Laundry involves four factors: time, temp, mechanical action, and chemicals. There are as many ways to achive good laundry results using that formula as there are to say mopping a floor. No way is the best but the way which gives one the results desired.
European laundry machines and habits grew out of the fact 10 or so years were lost due to a horrible war, then it's aftermath. There is also the fact the United States has vast natural resources in terms of oil, coal, natural gas, and such to generate energy to heat water and never in large numbers have worried much about where their clean water comes from and where the dirty water goes. Most Americans today still feel the government has no business mandating how much water their machines should use; if anything governments should do what they do best, affect taxes as a method to cause less consumption of a thing. If one can afford to pay a certian water bill, why should one be forced to purchase a washing machine that treats my laundry like a wet wipe?

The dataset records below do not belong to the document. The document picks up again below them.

(** C4, amended. The pipeline selects the modifications of a year by
    [start_year <= year] alone: a modification whose [start_year] is
    after the year is a no-op, the base passes through unchanged; a
    modification whose [start_year] is not after the year is applied by
    [calculate_modified_emission], which tests no window and does not
    read the year, so that the result is the same in every such year,
    also after [end_year].  A non-progressive VALUE modification
    multiplies the base by its value; an EF modification divides it by
    the emission factor of the source and multiplies it by its value; a
    progressive VALUE modification multiplies it, in exact arithmetic,
    by [current_value / source.value], where the progress of
    [current_value] is [min(calculation_year - start_year + 1,
    total_years) / total_years], taken from the stored
    [calculation_year] and never more than 1: once [calculation_year]
    has reached [end_year] the factor is [target_value / source.value]. *)
Theorem apply_strategy_start_year_only
        (rd : Q -> Q) (source : Source.t) (m : Modification.t)
        (rest : list Modification.t) (year later : Z) (base : Q) :
  (year < Modification.start_year m ->
   Views.apply_strategy rd source year (m :: rest) base =
   Views.apply_strategy rd source year rest base)
  /\ (year < Modification.start_year m ->
      Views.apply_strategy rd source year [m] base = Ok base)
  /\ (Modification.start_year m <= year ->
      Views.apply_strategy rd source year (m :: rest) base =
      (emission <- Modification.calculate_modified_emission rd m source (Some base) ;;
       Views.apply_strategy rd source year rest emission))
  /\ (Modification.start_year m <= year ->
      Modification.modification_type m = "VALUE"%string ->
      Modification.is_progressive m = false ->
      Views.apply_strategy rd source year [m] base =
      Ok (rd (base * Modification.value m)%Q))
  /\ (Modification.start_year m <= year -> year <= later ->
      Views.apply_strategy rd source later [m] base =
      Views.apply_strategy rd source year [m] base)
  /\ (Modification.start_year m <= year ->
      Modification.modification_type m = "EF"%string ->
      ~ Source.emission_factor source == 0 ->
      Views.apply_strategy rd source year [m] base =
      Ok (rd (rd (base / Source.emission_factor source) * Modification.value m)%Q))
  /\ (Modification.start_year m <= year ->
      Modification.modification_type m = "VALUE"%string ->
      Modification.is_progressive m = true ->
      forall (e : Z) (target : Q),
        Modification.end_year m = Some e ->
        Modification.target_value m = Some target ->
        Modification.start_year m <= e ->
        ~ Source.value source == 0 ->
        exists v,
          Views.apply_strategy Rounding.exact source year [m] base = Ok v
          /\ v == base
                  * ((Source.value source
                      + (target - Source.value source)
                        * (inject_Z (Z.min (Modification.calculation_year m
                                            - Modification.start_year m + 1)
                                           (e - Modification.start_year m + 1))
                           / inject_Z (e - Modification.start_year m + 1)))
                     / Source.value source)
          /\ (e <= Modification.calculation_year m ->
              v == base * (target / Source.value source))).
Proof.
  unfold Views.apply_strategy. cbn [filter].
  destruct (Z.leb_spec (Modification.start_year m) year) as [H|H].
  - split; [intros; lia|]. split; [intros; lia|].
    split; [intros _; reflexivity|].
    split; [|split; [|split]].
    + intros _ Hty Hp. cbn [for_each].
      unfold Modification.calculate_modified_emission. rewrite Hty, Hp.
      reflexivity.
    + intros _ Hl.
      destruct (Z.leb_spec (Modification.start_year m) later); [reflexivity | lia].
    + intros _ Hty Hef. cbn [for_each].
      unfold Modification.calculate_modified_emission. rewrite Hty.
      cbn [String.eqb Ascii.eqb Bool.eqb]. unfold ddiv.
      destruct (Qeq_bool (Source.emission_factor source) 0) eqn:E;
        [apply Qeq_bool_iff in E; contradiction|].
      reflexivity.
    + intros _ Hty Hp e target He Ht Hw Hv. cbn [for_each].
      unfold Modification.calculate_modified_emission, Modification.current_value.
      rewrite Hty, Hp, He, Ht. cbn [String.eqb Ascii.eqb Bool.eqb].
      unfold ddiv. rewrite inject_Z_nonzero by lia. cbn [bind].
      destruct (Qeq_bool (Source.value source) 0) eqn:E;
        [apply Qeq_bool_iff in E; contradiction|].
      cbn [bind]. unfold dmul, dadd, dsub, Rounding.exact.
      eexists. split; [reflexivity|]. split; [reflexivity|].
      intros Hc. rewrite Z.min_r by lia.
      assert (Ht0 : ~ inject_Z (e - Modification.start_year m + 1) == 0).
      { unfold Qeq. simpl. lia. }
      generalize dependent (inject_Z (e - Modification.start_year m + 1)).
      intros t Ht0. field. split; assumption.
  - split; [reflexivity|]. split; [reflexivity|].
    repeat split; intros; lia.
Qed.

Lemma apply_strategy_start_year_only_witness :
  (2023 < Modification.start_year Scenario.reduction
   /\ Views.apply_strategy Rounding.decimal28 Scenario.source 2023
                           [Scenario.reduction] 100 = Ok 100%Q)
  /\ (Modification.start_year (Scenario.bounded_reduction 2030) <= 2030
      /\ Views.apply_strategy Rounding.decimal28 Scenario.source 2030
                              [Scenario.bounded_reduction 2030] 100 = Ok 90%Q)
  /\ (Modification.start_year (Scenario.progressive 2030) <= 2028
      /\ exists v,
          Views.apply_strategy Rounding.exact Scenario.source 2028
                               [Scenario.progressive 2030] 100 = Ok v
          /\ v == 100 * (2000 / 1000)).
Proof.
  split; [|split].
  - assert (H : 2023 < Modification.start_year Scenario.reduction) by (simpl; lia).
    split; [exact H|].
    exact (proj1 (proj2 (apply_strategy_start_year_only
                           Rounding.decimal28 Scenario.source Scenario.reduction
                           [] 2023 2023 100%Q)) H).
  - assert (H : Modification.start_year (Scenario.bounded_reduction 2030) <= 2030)
      by (simpl; lia).
    split; [exact H|].
    rewrite (proj1 (proj2 (proj2 (proj2 (apply_strategy_start_year_only
                                           Rounding.decimal28 Scenario.source
                                           (Scenario.bounded_reduction 2030) [] 2030
                                           2030 100%Q)))) H eq_refl eq_refl).
    vm_compute. reflexivity.
  - assert (H : Modification.start_year (Scenario.progressive 2030) <= 2028)
      by (simpl; lia).
    split; [exact H|].
    destruct (proj2 (proj2 (proj2 (proj2 (proj2 (proj2
                (apply_strategy_start_year_only
                   Rounding.exact Scenario.source (Scenario.progressive 2030)
                   [] 2028 2028 100%Q))))))
                H eq_refl eq_refl 2026 2000%Q eq_refl eq_refl
                ltac:(simpl; lia) ltac:(intros E; vm_compute in E; discriminate E))
      as [v [H1 [_ H3]]].
    exists v. split; [exact H1|]. apply H3. simpl. lia.
Defined.

(** ** Linear interpolation (C2) *)

(** As the claim states it, the interpolated value in the first year of
    the window would be the value of the source.  The first year already
    counts as one year passed: over 2024-2026 towards 2000 the value
    1000 becomes 1333.33... in 2024, in the pipeline and in the
    projection. *)
Lemma current_value_at_start_year :
  ~ (forall (rd : Q -> Q) (source : Source.t) (m : Modification.t) (e : Z),
        (0 < Source.value source)%Q ->
        Modification.is_progressive m = true ->
        Modification.end_year m = Some e ->
        Modification.start_year m <= e ->
        (exists v, Modification.current_value
                     rd (Modification.for_year (Modification.start_year m) m) source = Ok v
                   /\ v == Source.value source)
        /\ (exists v, Views.interpolated_value
                        rd source m (Modification.start_year m) = Ok v
                      /\ v == Source.value source)).
Proof.
  intros H.
  destruct (H Rounding.decimal28 Scenario.source (Scenario.progressive 2024) 2026
              eq_refl eq_refl eq_refl) as [[v [Hv Heq]] _].
  - simpl. lia.
  - vm_compute in Hv. injection Hv as <-.
    vm_compute in Heq. discriminate Heq.
Qed.

Section Interpolation.
Variable source : Source.t.
Variable m : Modification.t.
Variables e y : Z.
Variable target : Q.
Hypothesis Hend : Modification.end_year m = Some e.
Hypothesis Htarget : Modification.target_value m = Some target.
Hypothesis Hwindow : Modification.start_year m <= y <= e.

Lemma current_value_exact :
  Modification.current_value Rounding.exact (Modification.for_year y m) source =
  Ok (Source.value source + (target - Source.value source) * Spec.progress_of m e y)%Q.
Proof.
  unfold Modification.current_value, Modification.for_year, Spec.progress_of. simpl.
  rewrite Hend, Htarget.
  rewrite Z.min_l by lia.
  unfold ddiv. rewrite inject_Z_nonzero by lia. reflexivity.
Qed.

Lemma interpolated_value_exact :
  Views.interpolated_value Rounding.exact source m y =
  Ok (Source.value source + (target - Source.value source) * Spec.progress_of m e y)%Q.
Proof.
  unfold Views.interpolated_value, Spec.progress_of.
  rewrite Hend, Htarget.
  rewrite Z.min_l by lia.
  unfold ddiv. rewrite inject_Z_nonzero by lia. reflexivity.
Qed.

End Interpolation.

Lemma inject_Z_div_same (z : Z) : z <> 0 -> inject_Z z / inject_Z z == 1.
Proof.
  intros H. apply Qmult_inv_r. intros E.
  unfold Qeq in E. simpl in E. lia.
Qed.

(** C2, amended. In exact arithmetic the interpolated [current_value] of
    a progressive modification over [s, e] is, in every year [y] of the
    window, [value + (target - value) * (y - s + 1) / (e - s + 1)], in
    the pipeline and in the projection alike: linear in [y], equal to
    [target_value] in the year [e] (progress 1), and equal to
    [value + (target - value) / (e - s + 1)] in the year [s] (progress
    [1 / (e - s + 1)], not 0). *)
Theorem current_value_linear
        (source : Source.t) (m : Modification.t) (e y : Z) (target : Q) :
  Modification.is_progressive m = true ->
  Modification.end_year m = Some e ->
  Modification.target_value m = Some target ->
  Modification.start_year m <= y <= e ->
  exists v,
    Modification.current_value Rounding.exact (Modification.for_year y m) source = Ok v
    /\ Views.interpolated_value Rounding.exact source m y = Ok v
    /\ v == Source.value source
            + (target - Source.value source)
              * (inject_Z (y - Modification.start_year m + 1)
                 / inject_Z (e - Modification.start_year m + 1))
    /\ (y = e -> v == target)
    /\ (y = Modification.start_year m ->
        v == Source.value source
             + (target - Source.value source)
               / inject_Z (e - Modification.start_year m + 1)).
Proof.
  intros _ Hend Htarget Hw.
  exists (Source.value source + (target - Source.value source)
                                * Spec.progress_of m e y)%Q.
  split; [apply current_value_exact; assumption|].
  split; [apply interpolated_value_exact; assumption|].
  split; [reflexivity|]. unfold Spec.progress_of. split.
  - intros ->. rewrite inject_Z_div_same by lia. ring.
  - intros ->.
    replace (Modification.start_year m - Modification.start_year m + 1) with 1 by lia.
    unfold Qdiv. ring.
Qed.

Your much talked about "boil" washing has been on the wane in most parts of Europe and the UK for years now. Indeed the average wash temperature on that side of the pond is now about 70C, hence all the detergents designed to work in "cooler" wash temps, including Persil (German and British). Wash times have also become shorter leading to detergents having to adapt as well.
I love my Miele as much as any other Miele owner, but if one had a large household with several children, you can bet would have a vintage Maytag, Kenmore, Frigidiare or any other built like a tank front loader to speed though my wash day. I may be a vintage laundry appliance buff, but there are times when one does not fancy spending hours doing several loads of laundry. And please don't give me that palaver about doing one or two loads of wash each day a la European style. Amercian housewives embraced large top loading washing machines, and later dryers because they could do a weeks worth of laundry quickly and efficently. Doing laundry over a period of days was something their grandmothers/great-grandmothers did and they saw the physical toll it took on them. Not to mention on the women themselves as they were likely dragooned into service on wash days at the cost of missing school or other things.
L.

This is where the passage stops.